TASK STATEMENT:
Below are some records. Return exactly the lines from the one containing "cs_Sub : string → (string → bool) + GoErr;" through the one containing "Theorem sw_loaded_ports conf", both included, and only those.

--- START ---

(* ===== verification/Loading.v ===== *)
(** * Loading: from the configuration file to a component

    Models [Unmarshal] of [otlpreceiver/config.go] and [skywalkingreceiver/config.go]
    and the feature gate of [localhostgate/featuregate.go].  A [confmap.Conf] is what
    it answers; the registry of the gates is the class [GateRegistry].  [None] is a
    panic. *)

From S2P Require Import Prelude GoStrings PData FillProc OtlpTraces Endpoints OtlpServer Url.

(** ** otlpreceiver/config.go *)

Definition protoGRPC : string := "protocols::grpc".
Definition protoHTTP : string := "protocols::http".

(** [conf.Unmarshal] and [conf.IsSet]. *)
Record OtlpConf `{GrpcErrors} := {
  cf_Unmarshal : OtlpConfig → option GoErr * OtlpConfig;
  cf_IsSet : string → bool;
}.

Section otlp.
Context `{GrpcErrors}.

Inductive LoadErr := LoadFailed (err : GoErr) | InvalidURLPath.

Definition set_http (http : option HTTPConfig) (cfg : OtlpConfig) : OtlpConfig :=
  {| oc_GRPC := oc_GRPC cfg; oc_HTTP := http; oc_ExtensionID := oc_ExtensionID cfg |}.

(** The three assignments, each of which also stores what comes with an error. *)
Definition sanitize_paths (h : HTTPConfig) : bool * HTTPConfig :=
  let '(traces, ok) := sanitizeURLPath (TracesURLPath h) in
  let h := {| TracesURLPath := traces; MetricsURLPath := MetricsURLPath h; LogsURLPath := LogsURLPath h |} in
  if negb ok then (false, h)
  else
    let '(metrics, ok) := sanitizeURLPath (MetricsURLPath h) in
    let h := {| TracesURLPath := TracesURLPath h; MetricsURLPath := metrics; LogsURLPath := LogsURLPath h |} in
    if negb ok then (false, h)
    else
      let '(logs, ok) := sanitizeURLPath (LogsURLPath h) in
      (ok, {| TracesURLPath := TracesURLPath h; MetricsURLPath := MetricsURLPath h; LogsURLPath := logs |}).

(** [cfg.HTTP] is a pointer that the last branch follows. *)
Definition otlp_Unmarshal (conf : OtlpConf) (cfg : OtlpConfig) : option (option LoadErr * OtlpConfig) :=
  match cf_Unmarshal conf cfg with
  | (Some err, cfg) => Some (Some (LoadFailed err), cfg)
  | (None, cfg) =>
      let cfg := {| oc_GRPC := oc_GRPC cfg && cf_IsSet conf protoGRPC; oc_HTTP := oc_HTTP cfg; oc_ExtensionID := oc_ExtensionID cfg |} in
      if negb (cf_IsSet conf protoHTTP) then Some (None, set_http None cfg)
      else
        h ← oc_HTTP cfg;
        let '(ok, h) := sanitize_paths h in
        Some (if ok then None else Some InvalidURLPath, set_http (Some h) cfg)
  end.

Lemma sanitize_paths_ok h h' :
  sanitize_paths h = (true, h') ↔ ∀ s, sanitizeURLPath (route h s) = (route h' s, true).
Proof.
  unfold sanitize_paths. destruct h as [t m l], h' as [t' m' l']. cbn [TracesURLPath MetricsURLPath LogsURLPath].
  destruct (sanitizeURLPath t) as [st okt] eqn:Et, (sanitizeURLPath m) as [sm okm] eqn:Em, (sanitizeURLPath l) as [sl okl] eqn:El.
  split.
  - destruct okt, okm; cbn; try done. intros [= -> -> -> ->]. by intros [].
  - intros Hs. pose proof (Hs SignalTraces) as E1. pose proof (Hs SignalMetrics) as E2. pose proof (Hs SignalLogs) as E3.
    cbn in E1, E2, E3. rewrite E1 in Et. rewrite E2 in Em. rewrite E3 in El. by simplify_eq.
Qed.

Context {E : Type} `{!FillProc E}.

Lemma fresh_servers (r : otlpReceiver (E := E)) : fresh r → set_servers None None [] r = r.
Proof. intros (Hs & Hg & Hh). destruct r. cbn in *. by subst. Qed.

(** C35: a configuration that was loaded without an error has a protocol just when
    the file sets it (and the defaults give grpc its settings); the paths of its http
    protocol are the paths of the URLs in the file, made absolute, so that none is
    empty: starting the http server for it panics just when the extension is of
    another type, or two of the signals have the same path. *)
Theorem loaded_config_starts conf cfg cfg' :
  otlp_Unmarshal conf cfg = Some (None, cfg') →
  let file := (cf_Unmarshal conf cfg).2 in
  oc_GRPC cfg' = oc_GRPC file && cf_IsSet conf protoGRPC ∧
  (is_Some (oc_HTTP cfg') ↔ cf_IsSet conf protoHTTP = true) ∧
  otlp_Validate cfg' = (oc_GRPC file && cf_IsSet conf protoGRPC || cf_IsSet conf protoHTTP) ∧
  ∀ http, oc_HTTP cfg' = Some http →
    (∃ raw, oc_HTTP file = Some raw ∧ ∀ s, sanitizeURLPath (route raw s) = (route http s, true) ∧ IsAbs (route http s) = true) ∧
    ∀ env (r : otlpReceiver (E := E)), fresh r → ot_cfg r = cfg' →
      (startHTTPServer env r = None ↔ bad_extension env r ∨ ¬ NoDup (route http <$> signals r)).
Proof.
  unfold otlp_Unmarshal. destruct (cf_Unmarshal conf cfg) as [[err|] file]; [done|]. cbn [snd].
  destruct (cf_IsSet conf protoHTTP) eqn:Eh; cbn [negb].
  2: { intros [= <-]. cbn. split; [done|]. split; [by split; [intros [? ?]|]|]. split; [|done]. unfold otlp_Validate. cbn. done. }
  cbn [oc_HTTP]. destruct (oc_HTTP file) as [raw|] eqn:Er; [|done]. cbn [mbind option_bind].
  destruct (sanitize_paths raw) as [[] h] eqn:Es; [|done]. intros [= <-]. cbn. split; [done|]. split; [by split|].
  split; [unfold otlp_Validate; cbn; by rewrite !orb_true_r|]. intros http [= <-]. pose proof (proj1 (sanitize_paths_ok raw h) Es) as Hok.
  assert (∀ s, IsAbs (route h s) = true) as Habs by (intros s; eapply sanitize_absolute, Hok).
  split; [exists raw; split; [done|]; intros s; by split|].
  intros env r Hf Hc. pose proof (startHTTPServer_spec env r None []) as Hstart. cbv zeta in Hstart.
  rewrite (fresh_servers r Hf) in Hstart. rewrite Hc in Hstart. cbn [set_http oc_HTTP] in Hstart.
  assert ("" ∉ route h <$> signals r) as Hne.
  { intros (s & Hs & _)%list_elem_of_fmap. specialize (Habs s). by rewrite <- Hs in Habs. }
  unfold good_paths in Hstart. destruct (startHTTPServer env r) as [[err r']|].
  - destruct Hstart as [_ Hg]. destruct (Hg _ eq_refl) as [Hnb [Hnd _]]. split; [done|]. by intros [|].
  - destruct Hstart as (c & [= <-] & Hcase). split; [|done]. intros _. destruct Hcase as [|Hn]; [by left|right; tauto].
Qed.
End otlp.

(** ** skywalkingreceiver/config.go *)

Definition sw_protoGRPC : string := "grpc".
Definition sw_protoHTTP : string := "http".
Definition protocolsFieldName : string := "protocols".

(** [AllKeys], [Unmarshal] and [Sub], which answers what [IsSet] of the part answers. *)
Record SwConf `{GrpcErrors} := {
  cs_AllKeys : list string;
  cs_Unmarshal : SwConfig → option GoErr * SwConfig;
  cs_Sub : string → (string → bool) + GoErr;
}.

Section skywalking.
Context `{GrpcErrors}.

Inductive SwLoadErr := EmptyConfig | SwLoadFailed (err : GoErr).

Definition sw_Unmarshal (componentParser : option SwConf) (cfg : SwConfig) : option SwLoadErr * SwConfig :=
  match componentParser with
  | None => (Some EmptyConfig, cfg)
  | Some conf =>
      if len (cs_AllKeys conf) =? 0 then (Some EmptyConfig, cfg)
      else
        match cs_Unmarshal conf cfg with
        | (Some err, cfg) => (Some (SwLoadFailed err), cfg)
        | (None, cfg) =>
            match cs_Sub conf protocolsFieldName with
            | inr err => (Some (SwLoadFailed err), cfg)
            | inl IsSet =>
                (None, {| sw_GRPC := if IsSet sw_protoGRPC then sw_GRPC cfg else None;
                          sw_HTTP := if IsSet sw_protoHTTP then sw_HTTP cfg else None;
                          sw_ExtensionID := sw_ExtensionID cfg |})
            end
        end
  end.

(** A protocol that the file does not set has no port, so that no server is started for it. *)
Theorem sw_loaded_ports conf cfg cfg' c IsSet :
  sw_Unmarshal (Some conf) cfg = (None, cfg') → cs_Sub conf protocolsFieldName = inl IsSet → createConfiguration cfg' = Some c →
  (0 < CollectorGRPCPort c → IsSet sw_protoGRPC = true) ∧ (0 < CollectorHTTPPort c → IsSet sw_protoHTTP = true) ∧
  ComponmentIdFillProc c = sw_ExtensionID (cs_Unmarshal conf cfg).2.
Proof.
  unfold sw_Unmarshal. destruct (len _ =? 0); [done|]. destruct (cs_Unmarshal conf cfg) as [[err|] file]; [done|].
  intros Hu Hs. rewrite Hs in Hu. injection Hu as <-. unfold createConfiguration. cbn [sw_GRPC sw_HTTP sw_ExtensionID snd].
  intros Hc. assert (∃ g h, c = {| CollectorHTTPPort := h; CollectorHTTPSettings := CollectorHTTPSettings c; CollectorGRPCPort := g;
    CollectorGRPCServerSettings := CollectorGRPCServerSettings c; ComponmentIdFillProc := sw_ExtensionID file |} ∧
    (IsSet sw_protoGRPC = false → g = 0) ∧ (IsSet sw_protoHTTP = false → h = 0)) as (g & h & -> & Hg & Hh).
  { destruct (match (if IsSet sw_protoGRPC then _ else _) with Some e => _ | None => _ end) as [g|] eqn:Eg; [|done].
    destruct (match (if IsSet sw_protoHTTP then _ else _) with Some e => _ | None => _ end) as [h|] eqn:Eh; [|done].
    cbn in Hc. injection Hc as <-. exists g, h. cbn. split_and!; [done|intros E; rewrite E in Eg; congruence|intros E; rewrite E in Eh; congruence]. }
  cbn. split_and!; [intros Hp|intros Hp|done]; apply not_false_iff_true; intros E; [rewrite Hg in Hp by done|rewrite Hh in Hp by done]; lia.
Qed.
End skywalking.

(** ** localhostgate/featuregate.go *)

Definition UseLocalHostAsDefaultHostID : string := "component.UseLocalHostAsDefaultHost".

(** [featuregate.Registry]: what is registered, and the gate it answers or whether the
    error is [ErrAlreadyRegistered]. *)
Class GateRegistry (R Gate : Type) := {
  reg_Register : string → R → (Gate + bool) * R;
  reg_VisitAll : R → list Gate;
  gate_ID : Gate → string;
  gate_IsEnabled : Gate → bool;
}.

(** A registered gate is visited, at most one of each name; a name that is taken is
    reported as such and nothing else changes the gates. *)
Class GateRegistryLaws (R Gate : Type) `{GateRegistry R Gate} : Prop := {
  reg_new : ∀ id r g r', reg_Register id r = (inl g, r') → gate_ID g = id ∧ g ∈ reg_VisitAll r';
  reg_failed : ∀ id r b r', reg_Register id r = (inr b, r') → r' = r;
  reg_taken : ∀ id r, id ∈ gate_ID <$> reg_VisitAll r ↔ (reg_Register id r).1 = inr true;
  reg_one : ∀ r g g', g ∈ reg_VisitAll r → g' ∈ reg_VisitAll r → gate_ID g = gate_ID g' → g = g';
}.

Section gate.
Context {R Gate : Type} `{!GateRegistry R Gate}.

(** The closure of [VisitAll] cannot end the visit: the last match stays. *)
Definition visited (id : string) (r : R) : option Gate :=
  foldl (λ gate g, if bool_decide (gate_ID g = id) then Some g else gate) None (reg_VisitAll r).

(** [None] is the panic on another error; the gate may be nil. *)
Definition mustRegisterOrLoad (id : string) (r : R) : option (option Gate * R) :=
  match reg_Register id r with
  | (inl g, r) => Some (Some g, r)
  | (inr true, r) => Some (visited id r, r)
  | (inr false, _) => None
  end.

(** The endpoint of a port, and the lines that are logged about it. *)
Definition gate_EndpointForPort (gate : Gate) (port : Z) : string := EndpointForPort (gate_IsEnabled gate) port.
Definition LogAboutUseLocalHostAsDefault (gate : Gate) : list string :=
  if gate_IsEnabled gate then [] else [UseLocalHostAsDefaultHostID].

Lemma visited_one id r g :
  (∀ g', g' ∈ reg_VisitAll r → gate_ID g' = id → g' = g) → g ∈ reg_VisitAll r → gate_ID g = id → visited id r = Some g.
Proof.
  intros Hone Hin Hid. unfold visited.
  assert (∀ l acc, (∀ g', g' ∈ l → gate_ID g' = id → g' = g) → (g ∈ l ∨ acc = Some g) → acc = None ∨ acc = Some g →
    foldl (λ gate g, if bool_decide (gate_ID g = id) then Some g else gate) acc l = Some g) as Hf; [|by apply Hf; [|left|left]].
  induction l as [|a l IH]; intros acc Hl Hg Hacc; cbn [foldl].
  - by destruct Hg as [Hg%elem_of_nil|].
  - assert (∀ g', g' ∈ l → gate_ID g' = id → g' = g) as Hl' by (intros g' Hg'; apply Hl; by right).
    case_bool_decide as Ha.
    + rewrite (Hl a) by (done || by left). apply IH; [done|by right|by right].
    + apply IH; [done| |done]. destruct Hg as [Hg|]; [|by right]. apply elem_of_cons in Hg as [->|]; [done|by left].
Qed.

(** Whichever of the modules that share the gate comes first registers it; the
    others load that same gate, which is never nil. *)
Theorem gate_is_shared `{!GateRegistryLaws R Gate} id r g r' :
  mustRegisterOrLoad id r = Some (g, r') →
  mustRegisterOrLoad id r' = Some (g, r') ∧ ∃ gate, g = Some gate ∧ gate_ID gate = id ∧ gate ∈ reg_VisitAll r'.
Proof.
  unfold mustRegisterOrLoad. destruct (reg_Register id r) as [[g0|[]] r0] eqn:E1; [| |done]; intros [= <- <-].
  - apply reg_new in E1 as [Hid Hin]. assert ((reg_Register id r0).1 = inr true) as E2
      by (apply reg_taken; rewrite list_elem_of_fmap; by exists g0).
    destruct (reg_Register id r0) as [x r2] eqn:E3. cbn in E2. subst x. rewrite (reg_failed _ _ _ _ E3).
    split; [|by exists g0]. rewrite (visited_one id r0 g0); [done| |done..].
    intros g' Hg' Hid'. apply (reg_one r0); [done..|]. congruence.
  - pose proof (reg_failed _ _ _ _ E1) as ->. rewrite E1.
    assert (id ∈ gate_ID <$> reg_VisitAll r) as (g & -> & Hin)%list_elem_of_fmap by (apply reg_taken; by rewrite E1).
    rewrite (visited_one (gate_ID g) r g); [|intros g' Hg' Hid'; by apply (reg_one r)|done|done].
    split; [done|]. by exists g.
Qed.
End gate.

(** ** A file whose paths coincide once they are sanitized *)

Import RefErrors.

Definition ex_file : OtlpConfig :=
  {| oc_GRPC := true; oc_ExtensionID := None;
     oc_HTTP := Some {| TracesURLPath := "v1/traces"; MetricsURLPath := "/v1/traces?signal=metrics"; LogsURLPath := "" |} |}.
Definition ex_conf : OtlpConf := {| cf_Unmarshal _ := (None, ex_file); cf_IsSet p := bool_decide (p = protoHTTP) |}.

Definition ex_loaded (m : bool) : otlpReceiver (E := SocketProcExtension) :=
  let r := registerTraceConsumer (newOtlpReceiver
    (default ex_file (snd <$> otlp_Unmarshal ex_conf (otlp_createDefaultConfig true).1))) in
  if m then registerMetricsConsumer r else registerLogsConsumer r.

Definition ex_load_env : ServerEnv (E := SocketProcExtension) :=
  {| se_extensions := ∅; se_grpcToServer := None; se_grpcListen := None; se_httpToServer := None; se_httpListen := None;
     se_httpShutdown := None |}.

Lemma loaded_config_starts_witness :
  startHTTPServer ex_load_env (ex_loaded true) = None ∧ startHTTPServer ex_load_env (ex_loaded false) ≠ None.
Proof.
  destruct (loaded_config_starts (E := SocketProcExtension) ex_conf (otlp_createDefaultConfig true).1 (ot_cfg (ex_loaded true)))
    as (_ & _ & _ & Hh); [reflexivity|].
  destruct (Hh _ eq_refl) as [_ Hs]. split.
  - apply Hs; [by split_and!|done|]. right. apply (bool_decide_unpack (¬ NoDup _)). vm_compute. done.
  - intros [(_ & id & Hid & _)|Hn]%Hs; [by vm_compute in Hid| |by split_and!|done].
    apply Hn. apply (bool_decide_unpack (NoDup _)). vm_compute. done.
Defined.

--- END ---

YOUR SOLUTION:
  cs_Sub : string → (string → bool) + GoErr;
}.

Section skywalking.
Context `{GrpcErrors}.

Inductive SwLoadErr := EmptyConfig | SwLoadFailed (err : GoErr).

Definition sw_Unmarshal (componentParser : option SwConf) (cfg : SwConfig) : option SwLoadErr * SwConfig :=
  match componentParser with
  | None => (Some EmptyConfig, cfg)
  | Some conf =>
      if len (cs_AllKeys conf) =? 0 then (Some EmptyConfig, cfg)
      else
        match cs_Unmarshal conf cfg with
        | (Some err, cfg) => (Some (SwLoadFailed err), cfg)
        | (None, cfg) =>
            match cs_Sub conf protocolsFieldName with
            | inr err => (Some (SwLoadFailed err), cfg)
            | inl IsSet =>
                (None, {| sw_GRPC := if IsSet sw_protoGRPC then sw_GRPC cfg else None;
                          sw_HTTP := if IsSet sw_protoHTTP then sw_HTTP cfg else None;
                          sw_ExtensionID := sw_ExtensionID cfg |})
            end
        end
  end.

(** A protocol that the file does not set has no port, so that no server is started for it. *)
Theorem sw_loaded_ports conf cfg cfg' c IsSet :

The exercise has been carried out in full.